> [EXERCISE DETAILS] Among the entries below, one line contains "ow_AccountID (sc_owner cfg)." and another contains "destruct (pa_repositories a)". Transcribe those two lines and every line between them, exactly.

-- RECORDS TO PROCESS follows --

(* ===== verification/SetupService.v ===== *)
(** * The setup service (src/internal/githubapp/setup.go)

    What the administrator's console calls: it mints the capabilities, asks the
    provider and drives the repository.  The provider's answers and the random
    bytes are arguments; [other] is what other calls make of the database while
    the provider is asked, between two transactions of one method.  Every
    failure is the one error [ErrSetupUnavailable], so a result is an option. *)
From S2P Require Import Prelude GoStd Base64 Token Queue Route Schema Evidence LeaseCore Lease Enqueue LeaseSystem CallsKeep Webhooks WebhookSteps WebhookSystem Password Hmac AuthTokens AuthStore Throttle Sessions AuthInv AuthSystem AuthScenario GitHubApp GitHubStore GitHubRepo GitHubChain GitHubSteps GitHubSystem GitHubRuns GitHubInv GitHubScenario.
#[local] Open Scope Z_scope.

Record ProviderAnswers := {
  pa_app : option App;
  pa_installation : option ProviderInstallation;
  pa_repositories : option (list ProviderRepository);
}.
Record SetupConfig := { sc_identity : AppIdentity; sc_owner : Owner }.
Definition setupConfigValid (c : SetupConfig) : bool := appIdentityValid (sc_identity c) && ownerValid (sc_owner c).

(** ** The methods *)

Section service.
Context (cfg : SetupConfig).

Definition okResult {A} (r : GHErr + A) : option A := match r with inr x => Some x | inl _ => None end.
Definition appVerified (a : ProviderAnswers) : bool :=
  match pa_app a with Some app => VerifyApp app (sc_identity cfg) (sc_owner cfg) | None => false end.
(** The installation the provider names, if it is the one asked for, not
    suspended and the configured owner's. *)
Definition installationVerified (a : ProviderAnswers) (id : Z) : option ProviderInstallation :=
  i ← pa_installation a;
  if (ins_ID i =? id) && negb (ins_Suspended i) && bool_decide (ins_Account i = sc_owner cfg) then Some i else None.

Definition setupStart (p : Principal) (randomness : string) (now : Z) (g : GHDB) : option string * GHDB :=
  if negb (validPrincipal p) then (None, g)
  else
    match (s ← NewCapability randomness; d ← SetupDigest s; Some (s, d)) with
    | None => (None, g)
    | Some (state, d) => let '(r, g') := run_tx (CreateSetupState d p now) g in ((λ _, state) <$> okResult r, g')
    end.

Definition setupCallback (state : string) (installationID : Z) (action : string) (a : ProviderAnswers) (randomness : string) (other : GHDB → GHDB)
    (now now' : Z) (g : GHDB) : option string * GHDB :=
  if negb (bool_decide (action = "install")) || (installationID <=? 0) then (None, g)
  else
    match SetupDigest state with
    | None => (None, g)
    | Some d =>
        let '(r, g1) := run_tx (BeginCallback d now) g in
        if negb (isSomeb (okResult r)) then (None, g1)
        else
          let g2 := other g1 in
          let cancelled g := (None, (run_tx (CancelCallback d) g).2) in
          if negb (appVerified a) then cancelled g2
          else
            match installationVerified a installationID with
            | None => cancelled g2
            | Some i =>
                match (h ← NewCapability randomness; hd ← HandoffDigest h; Some (h, hd)) with
                | None => cancelled g2
                | Some (handoff, hd) =>
                    let '(r, g3) := run_tx (ReserveCallback d hd i now') g2 in
                    match r with inr _ => (Some handoff, g3) | inl _ => cancelled g3 end
                end
            end
    end.

Definition setupComplete (handoff : string) (p : Principal) (a : ProviderAnswers) (other : GHDB → GHDB) (now now' : Z) (g : GHDB) : option unit * GHDB :=
  match HandoffDigest handoff with
  | None => (None, g)
  | Some d =>
      match (run_tx (PendingInstallation d p now) g).1 with
      | inl _ => (None, g)
      | inr pending =>
          let g1 := other g in
          if negb (appVerified a) then (None, g1)
          else
            match (i ← installationVerified a (ins_ID pending); rs ← pa_repositories a; Some (i, rs)) with
            | None => (None, g1)
            | Some (i, rs) => let '(r, g2) := run_tx (CompleteHandoff d p i rs now') g1 in (okResult r, g2)
            end
      end
  end.

(** The reservations invalidated are answered for [InvalidateCheckoutReservation]. *)
Definition lifecycleAudit (randomness : string) : option string :=
  c ← NewCapability randomness; d ← HandoffDigest c; Some (lifecycleAuditID d).
Definition setupReconcile (p : Principal) (installationID : Z) (a : ProviderAnswers) (randomness : string) (other : GHDB → GHDB) (now : Z) (g : GHDB) :
    option (list string) * GHDB :=
  if negb (validPrincipal p) || (installationID <=? 0) then (None, g)
  else
    let g1 := other g in
    let disable :=
      match lifecycleAudit randomness with
      | None => (None, g1)
      | Some audit => let '(r, g2) := run_tx (DisableInstallation p installationID audit now) g1 in (okResult r, g2)
      end in
    if negb (appVerified a) then disable
    else
      match installationVerified a installationID with
      | None => disable
      | Some i =>
          match (rs ← pa_repositories a; audit ← lifecycleAudit randomness; Some (rs, audit)) with
          | None => (None, g1)
          | Some (rs, audit) => let '(r, g2) := run_tx (ReconcileInstallation p i rs audit now) g1 in (okResult r, g2)
          end
      end.

Definition HandoffValid (handoff : string) (p : Principal) (now : Z) (g : GHDB) : bool :=
  match HandoffDigest handoff with Some d => isSomeb (okResult (run_tx (PendingInstallation d p now) g).1) | None => false end.
Definition setupBind (p : Principal) (input : GitBindingInput) (audit : string) (now : Z) (g : GHDB) : option unit * GHDB :=
  if negb (validPrincipal p && bindingInputValid input) then (None, g)
  else let '(r, g') := run_tx (BindRepository p input audit now) g in (okResult r, g').
End service.

(** ** What they guarantee *)

(** A capability that was minted is recognized: its digests exist, and the
    setup digest is of the very bytes drawn. *)
Lemma NewCapability_digest domain rnd s : NewCapability rnd = Some s → ∃ b, readFull 32 rnd = Some b ∧
  capabilityDigest domain s = Some (Sum256 ((domain +:+ ":") +:+ b +:+ nul)).
Proof.
  unfold NewCapability. intros (b&Hb&->)%fmap_Some. exists b. split; [done|]. unfold capabilityDigest. destruct (readFull_spec 32 _ _ ltac:(lia) Hb) as [Hl _].
  rewrite RawURL_length, Hl, RawURL_roundtrip. simpl. by rewrite Hl.
Qed.
Lemma VerifyApp_exact app want owner : VerifyApp app want owner = true →
  app_ID app = ai_AppID want ∧ app_ClientID app = ai_ClientID want ∧ app_Slug app = ai_Slug want ∧ app_Owner app = owner ∧
  app_Permissions app = appPermissions ∧ app_Events app = ["push"].
Proof.
  unfold VerifyApp. intros H. bool_hyps. split_and!; try done; [|by apply exactStrings_singleton].
  apply exactPermissions_eq; [|done]. unfold appPermissions. intros k v [[_ <-]|[_ [_ <-]%lookup_singleton_Some]]%lookup_insert_Some; done.
Qed.
Lemma installationVerified_inv cfg a id i : installationVerified cfg a id = Some i →
  pa_installation a = Some i ∧ ins_ID i = id ∧ ins_Suspended i = false ∧ ins_Account i = sc_owner cfg.
Proof. unfold installationVerified. intros (x&Hx&H)%bind_Some. case_match eqn:E; [|done]. injection H as ->. bool_hyps. done. Qed.
Lemma ok_run {A} (m : GHTx A) g r x g' : run_tx m g = (r, g') → okResult r = Some x → m g = inr (x, g').
Proof. unfold run_tx. destruct (m g) as [|[y g1]]; intros [= <- <-]; simpl; congruence. Qed.

(** C28: The service sets up only the configured App for the configured
    account.  When completing a setup succeeds the provider showed the App with
    the configured identity and owner, allowed to read contents and metadata
    and told of pushes and nothing more, and an unsuspended installation of the
    configured account; the administrator was live and held the handoff for
    that very installation; and it is authorized under its owner. *)
Theorem setup_authorizes_configured_account cfg handoff p a other now now' g u g' :
  setupComplete cfg handoff p a other now now' g = (Some u, g') →
  ∃ app i d h row,
    pa_app a = Some app ∧ app_ID app = ai_AppID (sc_identity cfg) ∧ app_ClientID app = ai_ClientID (sc_identity cfg) ∧
    app_Slug app = ai_Slug (sc_identity cfg) ∧ app_Owner app = sc_owner cfg ∧
    app_Permissions app = {["contents" := "read"; "metadata" := "read"]} ∧ app_Events app = ["push"] ∧
    pa_installation a = Some i ∧ ins_Suspended i = false ∧ ins_Account i = sc_owner cfg ∧
    HandoffDigest handoff = Some d ∧ gh_handoffs (other g) !! d = Some h ∧ ho_installation h = ins_ID i ∧ ho_user h = p_UserID p ∧
    adminLive p now' (gh_auth (other g)) = true ∧
    installations g' !! ins_ID i = Some row ∧ authorized row = true ∧ gi_owner row = p_OwnerID p ∧ gi_account row = ow_AccountID (sc_owner cfg).
Proof.
  unfold setupComplete. destruct (HandoffDigest handoff) as [d|]; [|done]. destruct (run_tx _ g).1 as [|pending]; [done|]. cbv zeta.
  destruct (appVerified cfg a) eqn:Ev; [|done]. destruct (installationVerified cfg a _) as [i|] eqn:Ei; [|done]. simpl.
  destruct (pa_repositories a) as [rs|]; [|done]. simpl. destruct (run_tx _ (other g)) as [r g2] eqn:Er. intros [= Hok <-].
  pose proof (ok_run _ _ _ _ _ Er Hok) as Hrun. apply installationVerified_inv in Ei as (Hi&_&Hs&Hacc).
  unfold appVerified in Ev. destruct (pa_app a) as [app|]; [|done]. apply VerifyApp_exact in Ev as (?&?&?&?&?&?).
  pose proof (CompleteHandoff_run _ _ _ _ _ _ _ _ Hrun) as (h&g1&rs'&meta&Hh&_&_&_&Hu&_&_&Hn&_&Hl&_&_&(row&types&->&Ha&Ho&Hac&_)&_&Hg). cbv zeta in Hg.
  apply insertGitHubAudit_inv in Hg as (_&->&_). exists app, i, d, h, row. rewrite Hacc in Hac. split_and!; try done. apply lookup_insert_eq.
Qed.

(** Reconciliation fails closed.  After one that succeeds the
    installation is authorized only if the provider just now showed the
    configured App and the installation, unsuspended and the configured
    account's; in every other case it is disabled. *)
Theorem reconcile_fails_closed cfg p n a rnd other now g ids g' row :
  setupReconcile cfg p n a rnd other now g = (Some ids, g') → installations g' !! n = Some row → authorized row = true →
  appVerified cfg a = true ∧ ∃ i, pa_installation a = Some i ∧ ins_ID i = n ∧ ins_Suspended i = false ∧ ins_Account i = sc_owner cfg.
Proof.
  intros H Hrow Ha. unfold setupReconcile in H. destruct (_ || _) in H; [done|]. cbv zeta in H.
  assert (∀ audit ids' g2, DisableInstallation p n audit now (other g) = inr (ids', g2) → installations g2 !! n = Some row → False) as Hdis.
  { intros audit ids' g2 (_&i&Hi&_&[(Hina&_&->)|[_ (E&_)%only_audit_same]])%DisableInstallation_run Hr.
    - assert (row = i) as -> by congruence. unfold authorized in Ha. by rewrite Hina in Ha.
    - rewrite E in Hr. change (<[n := suspend i]> (installations (other g)) !! n = Some row) in Hr. rewrite lookup_insert_eq in Hr. by injection Hr as <-. }
  assert (∀ x, match lifecycleAudit rnd with Some audit => let '(r, g2) := run_tx (DisableInstallation p n audit now) (other g) in (okResult r, g2) | None => x end
    = (Some ids, g') → x.1 = None → False) as Hdis'.
  { intros x Hx Hx1. destruct (lifecycleAudit rnd) as [audit|]; [|by subst x]. destruct (run_tx _ _) as [r g2] eqn:Er. injection Hx as Hok ->.
    eapply Hdis; [by eapply ok_run|done]. }
  destruct (appVerified cfg a) eqn:Ev; simpl in H; [|by destruct (Hdis' _ H)]. split; [done|].
  destruct (installationVerified cfg a n) as [i|] eqn:Ei; [|by destruct (Hdis' _ H)]. apply installationVerified_inv in Ei as (?&?&?&?). eauto.
Qed.

(** ** Instances *)

Definition demoConfig : SetupConfig := {| sc_identity := appIdentity; sc_owner := account |}.
Definition demoAnswers : ProviderAnswers :=
  {| pa_app := Some {| app_ID := 77; app_ClientID := "Iv1.0123456789abcdef"; app_Slug := "autodeploy"; app_Owner := account;
                       app_Permissions := {["contents" := "read"; "metadata" := "read"]}; app_Events := ["push"] |};
     pa_installation := Some theInstallation; pa_repositories := Some [providerRepository 4 "api"] |}.
Definition drawn (n : nat) : string := String.concat "" (replicate 32 (FormatInt (Z.of_nat n))).
Definition registeredDB : GHDB := ghRun registered.
Definition andThen (r : option string * GHDB) (f : string → GHDB → option (string * GHDB)) : option (string * GHDB) :=
  match r with (Some s, g) => f s g | (None, _) => None end.
Definition demoHandoff : option (string * GHDB) :=
  andThen (setupStart theAdministrator (drawn 1) (atMinute 3) registeredDB) (λ state g1,
    andThen (setupCallback demoConfig state 3 "install" demoAnswers (drawn 2) (λ g, g) (atMinute 4) (atMinute 4) g1) (λ handoff g2, Some (handoff, g2))).
Lemma setup_authorizes_configured_account_witness : ∃ handoff g u g',
  setupComplete demoConfig handoff theAdministrator demoAnswers id (atMinute 5) (atMinute 6) g = (Some u, g') ∧
  ∃ i row, pa_installation demoAnswers = Some i ∧ installations g' !! ins_ID i = Some row ∧ authorized row = true.
Proof.
  assert (match demoHandoff with
          | Some (h, g) => isSomeb (setupComplete demoConfig h theAdministrator demoAnswers id (atMinute 5) (atMinute 6) g).1
          | None => false end = true) as H by (vm_compute; reflexivity).
  destruct demoHandoff as [[h g]|]; [|discriminate H]. destruct (setupComplete demoConfig h _ _ _ _ _ g) as [[u|] g'] eqn:E; [|discriminate H].
  exists h, g, u, g'. split; [exact E|].
  destruct (setup_authorizes_configured_account _ _ _ _ _ _ _ _ _ _ E) as (app&i&d&x&row&_&_&_&_&_&_&_&Hi&_&_&_&_&_&_&_&Hr&Ha&_). exists i, row. split; [exact Hi|].
  split; [exact Hr|exact Ha].
Defined.
Lemma reconcile_fails_closed_witness : ∃ ids g' row,
  setupReconcile demoConfig theAdministrator 3 demoAnswers (drawn 3) id (atMinute 9) boundDB = (Some ids, g') ∧ installations g' !! 3 = Some row ∧
  authorized row = true ∧ appVerified demoConfig demoAnswers = true.
Proof.
  assert (match setupReconcile demoConfig theAdministrator 3 demoAnswers (drawn 3) id (atMinute 9) boundDB with
          | (Some _, g') => match installations g' !! 3 with Some row => authorized row | None => false end
          | (None, _) => false end = true) as H by (vm_compute; reflexivity).
  destruct (setupReconcile demoConfig _ _ _ _ _ _ boundDB) as [[ids|] g'] eqn:E; [|discriminate H].
  destruct (installations g' !! 3) as [row|] eqn:Er; [|discriminate H]. exists ids, g', row. split; [reflexivity|]. split; [exact Er|]. split; [exact H|].
  exact (proj1 (reconcile_fails_closed _ _ _ _ _ _ _ _ _ _ _ E Er H)).
Defined.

-- RECORDS TO PROCESS concluded --

> [RESPONSE]
    installations g' !! ins_ID i = Some row ∧ authorized row = true ∧ gi_owner row = p_OwnerID p ∧ gi_account row = ow_AccountID (sc_owner cfg).
Proof.
  unfold setupComplete. destruct (HandoffDigest handoff) as [d|]; [|done]. destruct (run_tx _ g).1 as [|pending]; [done|]. cbv zeta.
  destruct (appVerified cfg a) eqn:Ev; [|done]. destruct (installationVerified cfg a _) as [i|] eqn:Ei; [|done]. simpl.
  destruct (pa_repositories a) as [rs|]; [|done]. simpl. destruct (run_tx _ (other g)) as [r g2] eqn:Er. intros [= Hok <-].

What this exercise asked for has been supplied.